Por eso es que suelo iniciar mis
talleres recordándonos a todos que no estamos ahí para decir si algo nos gusta
o no —asunto del todo personal, sino es que hasta metafísico, que de poco o
nada sirve a la escritora. Si algo nos gusta o no, o nos provoca tal o cual
reacción, lo mejor es, sin duda, volver al pasaje en cuestión y, a través del
comentario puntual, hacer visibles tanto para lectores y escritores la serie de
decisiones respecto al lenguaje que funcionan ese escrito. ¿Es una puntuación
entrecortada que en mucho reproduce las emociones de la trama? ¿Es la
repetición de ciertos sonidos que, encadenados con cierto patrón, producen un
ritmo especial de lectura? ¿Es una ausencia total de adjetivos que, al desnudar
al sustantivo, coloca al lector frente a frente con los aspectos más sólidos
del mundo? ¿Es la repetición de un “que” informándonos que estamos escuchando
algo indirectamente, con la voz baja del rumor o el chisme? Antes de utilizar
cualquier juicio de valor (esto es magnífico o débil o espantoso), siempre es
necesario aclarar qué en el lenguaje produce ese efecto en el lector.
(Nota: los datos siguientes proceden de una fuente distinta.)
(* ===== verification/Bitcoin.v ===== *)
(** * Bitcoin data and the identifiers of the btc-server

    The transaction data types of rust-bitcoin that the server reads and
    builds, the functions of rust-bitcoin and of its hash crate it calls
    (class [BitcoinLib], parameters of the model), and the server's own
    identifiers: [PegoutId] (src/bin/botanix-btc-server/src/pegout_id.rs),
    [OutPointExt] and the parsers of util.rs, [MultisigId]
    (src/crates/botanix-types/src/multisig_id.rs) and [UtxoVersion]. *)

From S2P Require Import Prelude Bytes.

Open Scope Z_scope.

(** ** Transactions *)

Abbreviation Txid := bytes.
Abbreviation BlockHash := bytes.
Abbreviation ScriptBuf := bytes.
Abbreviation Amount := Z.

Record OutPoint := mkOutPoint { op_txid : Txid; op_vout : Z }.

Record TxOut := mkTxOut { value : Amount; script_pubkey : ScriptBuf }.

Record TxIn := mkTxIn {
  previous_output : OutPoint;
  script_sig : ScriptBuf;
  sequence : Z;
  witness : list bytes }.

Record Transaction := mkTransaction {
  tx_version : Z;
  lock_time : Z;
  input : list TxIn;
  output : list TxOut }.

#[global] Instance OutPoint_eq_dec : EqDecision OutPoint.
Proof. solve_decision. Defined.

#[global] Instance TxOut_eq_dec : EqDecision TxOut.
Proof. solve_decision. Defined.

#[global] Instance TxIn_eq_dec : EqDecision TxIn.
Proof. solve_decision. Defined.

#[global] Instance Transaction_eq_dec : EqDecision Transaction.
Proof. solve_decision. Defined.

#[global] Program Instance OutPoint_countable : Countable OutPoint :=
  inj_countable' (λ o, (op_txid o, op_vout o)) (λ p, mkOutPoint p.1 p.2) _.
Next Obligation. by intros []. Qed.

#[global] Program Instance TxOut_countable : Countable TxOut :=
  inj_countable' (λ o, (value o, script_pubkey o)) (λ p, mkTxOut p.1 p.2) _.
Next Obligation. by intros []. Qed.

Definition outpoint_wf (o : OutPoint) : Prop := is_array 32 (op_txid o) ∧ is_u32 (op_vout o).

(** The functions of rust-bitcoin the server calls on this data. *)
Class BitcoinLib := {
  (** [Transaction::compute_txid] *)
  compute_txid : Transaction → Txid;
  (** [Transaction::weight], in weight units *)
  tx_weight : Transaction → Z;
  (** [ScriptBuf::minimal_non_dust] *)
  minimal_non_dust : ScriptBuf → Amount;
  (** [FeeRate::fee_wu] *)
  fee_wu : Z → Z → option Amount;
  (** [ScriptBuf::is_p2tr] *)
  is_p2tr : ScriptBuf → bool;
  (** [consensus::deserialize] at [OutPoint], [Txid] and [ScriptBuf] *)
  deserialize_outpoint : bytes → option OutPoint;
  deserialize_txid : bytes → option Txid;
  deserialize_script : bytes → option ScriptBuf;
  (** [Encodable::consensus_encode] at the types that are hashed *)
  encode_txid : Txid → bytes;
  encode_outpoint : OutPoint → bytes;
  encode_u32 : Z → bytes;
  encode_u64 : Z → bytes;
  encode_array : bytes → bytes;
  (** [sha256::Hash::hash] and [merkle_tree::calculate_root] *)
  sha256 : bytes → bytes;
  calculate_root : list bytes → option bytes }.

(** What the server relies on. *)
Class BitcoinLaws `{!BitcoinLib} : Prop := {
  (** an outpoint is consensus-encoded as its txid followed by the
      little-endian output index *)
  deserialize_outpoint_spec o :
    outpoint_wf o → deserialize_outpoint (op_txid o ++ to_le_bytes 4 (op_vout o)) = Some o;
  (** an [Amount] is a [u64] *)
  fee_wu_range rate w f : fee_wu rate w = Some f → is_u64 f;
  (** the root of a non-empty list of leaves exists *)
  calculate_root_some l : l ≠ [] → is_Some (calculate_root l) }.

(** ** PegoutId *)

Record PegoutId := mkPegoutId { pid_txid : bytes; pid_idx : Z }.

#[global] Instance PegoutId_eq_dec : EqDecision PegoutId.
Proof. solve_decision. Defined.

#[global] Program Instance PegoutId_countable : Countable PegoutId :=
  inj_countable' (λ o, (pid_txid o, pid_idx o)) (λ p, mkPegoutId p.1 p.2) _.
Next Obligation. by intros []. Qed.

Definition pegout_id_wf (p : PegoutId) : Prop := is_array 32 (pid_txid p) ∧ is_u32 (pid_idx p).

Definition PegoutId_new (txid : bytes) (idx : Z) : PegoutId := mkPegoutId txid idx.

Definition as_bytes (p : PegoutId) : bytes := pid_txid p ++ to_be_bytes 4 (pid_idx p).

Definition PegoutId_from_bytes (b : bytes) : outcome unit PegoutId :=
  if decide (length b = 36%nat)
  then Ok (mkPegoutId (take 32 b) (from_be_bytes (take 4 (drop 32 b))))
  else Err tt.

(** ** OutPointExt *)

Definition to_bytes (o : OutPoint) : bytes := op_txid o ++ to_le_bytes 4 (op_vout o).

Definition from_slice `{!BitcoinLib} (b : bytes) : option OutPoint := deserialize_outpoint b.

(** ** MultisigId and UtxoVersion *)

Record MultisigId := mkMultisigId { as_u32 : Z }.

#[global] Instance MultisigId_eq_dec : EqDecision MultisigId.
Proof. solve_decision. Defined.

Definition LEGACY_MULTISIG_ID : MultisigId := mkMultisigId 0.

Definition default_multisig_id : MultisigId := LEGACY_MULTISIG_ID.

Inductive UtxoVersion := V1.

#[global] Instance UtxoVersion_eq_dec : EqDecision UtxoVersion.
Proof. solve_decision. Defined.

Definition UtxoVersion_as_u32 (v : UtxoVersion) : Z := match v with V1 => 0 end.

(** [TryFrom<u32>]; the error carries the rejected number. *)
Definition UtxoVersion_try_from (v : Z) : outcome Z UtxoVersion :=
  if v =? 0 then Ok V1 else Err v.

(** [.ok().unwrap_or_default()] *)
Definition UtxoVersion_or_default (v : Z) : UtxoVersion :=
  match UtxoVersion_try_from v with Ok v' => v' | _ => V1 end.

(** ** Parsers of util.rs *)

Inductive ParsingError := FrostPeerId | SigningSessionId | EthAddressErr.

Definition parse_signing_session_id (session_id : bytes) : outcome ParsingError bytes :=
  if decide (length session_id = 32%nat) then Ok session_id else Err SigningSessionId.

(** [Network] and the pegin confirmation depth. *)
Inductive Network := Mainnet | Testnet | Testnet4 | Signet | Regtest.

Definition get_pegin_confirmation_depth {E} (network : Network) : outcome E Z :=
  match network with
  | Regtest | Signet => Ok 1
  | Mainnet => Ok 18
  | _ => Panic
  end.

(** ** Keys of the database are injective *)

Lemma as_bytes_length p : pegout_id_wf p → length (as_bytes p) = 36%nat.
Proof.
  intros [[Hl _] _]. unfold as_bytes. by rewrite length_app, Hl, to_be_bytes_length.
Qed.

Lemma as_bytes_from_bytes p : pegout_id_wf p → PegoutId_from_bytes (as_bytes p) = Ok p.
Proof.
  intros Hp. pose proof (as_bytes_length p Hp) as Hlen. destruct Hp as [[Hl Hu] Hi].
  unfold PegoutId_from_bytes. rewrite decide_True by done. unfold as_bytes.
  rewrite take_app_length', drop_app_length' by done.
  rewrite take_ge by (by rewrite to_be_bytes_length).
  unfold is_u32, u32_max in Hi.
  rewrite from_to_be_bytes by (simpl; lia). by destruct p.
Qed.

Lemma from_bytes_as_bytes b p :
  Forall is_u8 b → PegoutId_from_bytes b = Ok p → pegout_id_wf p ∧ as_bytes p = b.
Proof.
  unfold PegoutId_from_bytes. intros Hb. case_decide as Hl; [|done]. intros [= <-].
  assert (length (drop 32 b) = 4%nat) as Hd by (rewrite length_drop; lia).
  rewrite (take_ge (drop 32 b)) by lia.
  split.
  - split; simpl.
    + split; [rewrite length_take; lia|by apply Forall_take].
    + unfold is_u32, u32_max, from_be_bytes.
      pose proof (from_le_bytes_bound (reverse (drop 32 b))) as Hbd.
      rewrite length_reverse, Hd in Hbd. specialize (Hbd ltac:(by apply Forall_reverse, Forall_drop)).
      simpl in Hbd. lia.
  - unfold as_bytes. cbn [pid_txid pid_idx].
    pose proof (to_from_be_bytes (drop 32 b) ltac:(by apply Forall_drop)) as Hr.
    rewrite Hd in Hr. rewrite Hr. apply take_drop.
Qed.

Lemma as_bytes_inj p q : pegout_id_wf p → pegout_id_wf q → as_bytes p = as_bytes q → p = q.
Proof.
  intros Hp Hq H. apply as_bytes_from_bytes in Hp, Hq. rewrite H in Hp. congruence.
Qed.

Lemma to_bytes_inj o o' : outpoint_wf o → outpoint_wf o' → to_bytes o = to_bytes o' → o = o'.
Proof.
  intros [[Hl _] Hi] [[Hl' _] Hi'] H. unfold to_bytes in H.
  apply app_inj_1 in H as [H1 H2]; [|congruence].
  apply to_le_bytes_inj4 in H2; [|done..]. destruct o, o'; simpl in *; congruence.
Qed.

Lemma from_slice_to_bytes `{!BitcoinLib, !BitcoinLaws} o :
  outpoint_wf o → from_slice (to_bytes o) = Some o.
Proof. apply deserialize_outpoint_spec. Qed.

Lemma UtxoVersion_roundtrip v : UtxoVersion_try_from (UtxoVersion_as_u32 v) = Ok v.
Proof. by destruct v. Qed.

(** [PegoutId::as_bytes] and [PegoutId::from_bytes] are inverse to each
    other: every id round-trips, and a byte string decodes exactly when it is
    36 bytes long, to an id that encodes back to it. *)
Theorem pegout_id_roundtrip :
  (∀ p, pegout_id_wf p → PegoutId_from_bytes (as_bytes p) = Ok p) ∧
  (∀ b, Forall is_u8 b →
    match PegoutId_from_bytes b with
    | Ok p => length b = 36%nat ∧ pegout_id_wf p ∧ as_bytes p = b
    | Err _ => length b ≠ 36%nat
    | Panic => False
    end).
Proof.
  split; [apply as_bytes_from_bytes|]. intros b Hb.
  destruct (PegoutId_from_bytes b) as [p|[]|] eqn:E.
  - destruct (from_bytes_as_bytes b p Hb E) as [Hp Hab]. split; [|done].
    rewrite <-Hab. by apply as_bytes_length.
  - unfold PegoutId_from_bytes in E. by case_decide.
  - unfold PegoutId_from_bytes in E. by case_decide.
Qed.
Los egos de los escritores y los
aspirantes a convertirse en escritores son legendarios. Tal vez no haya
ejercicio más relevante para ambos en este sentido como re-escribir los textos
que se ofrecen para su revisión y comentario. Después de todo ¿qué lectura es
más radical y cuidadosa que la escritura misma? Limitar los comentarios del
taller a las escrituras intervenidas, y descartar la de los textos
“originales”, nos recuerda que toda escritura es, en realidad, una escritura
intervenida. También nos recuerda que, seamos conscientes de ello o no, siempre
escribimos en colaboración con otros. La escritura no es una práctica aislada
sino una tarea comunal. Comentar la intervención como si fuera “el original”,
tratar de descubrir las reglas de ambos procesos escriturales sin tener del
todo claro qué pertenece a quién, suele recordarnos también que nuestro colega,
el que se sienta a mi lado como mi próximo y mi prójimo, es ante todo un lector
—de libros, sí, pero también de seres, procesos, almas.
No es extraño que los talleres de
este tipo produzcan comunidades equilibradas y lúdicas, deseosas de
experimentar más, y no menos, con todas las herramientas a la mano, o de
inventar, si el caso lo requiriera así, las que están un poco más allá de esa
mano, no del todo visibles aún pero sí ya divisables desde la algarabía del que
descubre y, por descubrir, explora y, por explorar, se pierde. Tengo la
impresión de que es entonces, y sólo entonces, que estamos por fin escribiendo.